(** The boot namespace is the substrate and nothing else. A path resolves to
    the boot view of the process device exactly below [/proc], to the rendezvous
    device exactly below [/srv], both writable, and to nothing otherwise; the
    boot view spawns into that very device as the system user, without a parent;
    the root directory lists the two. *)
Theorem boot_root_is_substrate path r tree_call fuel count :
  (r ∈ resolve_candidates path boot_namespace ↔
     ∃ rest,
       (split_path path = "proc" :: rest ∧
        r = mkResolved (ProcView (view_id boot_procfs)) rest AccessReadWrite) ∨
       (split_path path = "srv" :: rest ∧
        r = mkResolved (OtherTree tt) rest AccessReadWrite)) ∧
  view_at (view_id boot_procfs) (k_proc boot_world) = Some boot_procfs ∧
  ctx_parent boot_procfs = None ∧ ctx_credentials boot_procfs = credentials_system ∧
  (8 ≤ count →
   (m_read (W := KernelWorld) tree_call fuel ROOT 0 count
     (from_live_namespace boot_namespace 0 1 boot_world)).2 =
   Ok (into_bytes ("srv" +:+ String "010" "" +:+ "proc"))).
Proof.
  split_and!; [|done|done|done|].
  - rewrite candidates_longest_iff.
    change (mounts boot_namespace) with
      [mkMount ["srv"] (OtherTree tt) AccessReadWrite;
       mkMount ["proc"] (ProcView (view_id boot_procfs)) AccessReadWrite].
    unfold longest_at. split.
    + intros (m & (Hm & [rest Hrest] & _) & ->).
      apply elem_of_cons in Hm as [-> |Hm];
        [|apply list_elem_of_singleton in Hm as ->];
        simpl in Hrest; rewrite Hrest; exists rest; [right|left]; done.
    + intros (rest & [[Hp ->]|[Hp ->]]); rewrite Hp.
      * exists (mkMount ["proc"] (ProcView (view_id boot_procfs)) AccessReadWrite).
        split; [|done]. split_and!; [set_solver|by exists rest|].
        intros m' Hm' _. apply elem_of_cons in Hm' as [-> |Hm'];
          [|apply list_elem_of_singleton in Hm' as ->]; done.
      * exists (mkMount ["srv"] (OtherTree tt) AccessReadWrite).
        split; [|done]. split_and!; [set_solver|by exists rest|].
        intros m' Hm' _. apply elem_of_cons in Hm' as [-> |Hm'];
          [|apply list_elem_of_singleton in Hm' as ->]; done.
  - intros Hc. unfold m_read, target. mrun.
    set (s := from_live_namespace boot_namespace 0 1 boot_world).
    assert (m_fids s !! ROOT = Some (synthetic_entry [])) as -> by done.
    cbn [synthetic_entry reserved e_backing e_path snd].
    assert (synthetic_children [] s = ["srv"; "proc"]) as -> by (vm_compute; done).
    f_equal. by apply slice_all.
Qed.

**TASK INSTRUCTIONS:**
Scan the listing above for the word "Some" and copy every line that holds it.

**ANSWER TO THIS PROBLEM:**
  view_at (view_id boot_procfs) (k_proc boot_world) = Some boot_procfs ∧
    assert (m_fids s !! ROOT = Some (synthetic_entry [])) as -> by done.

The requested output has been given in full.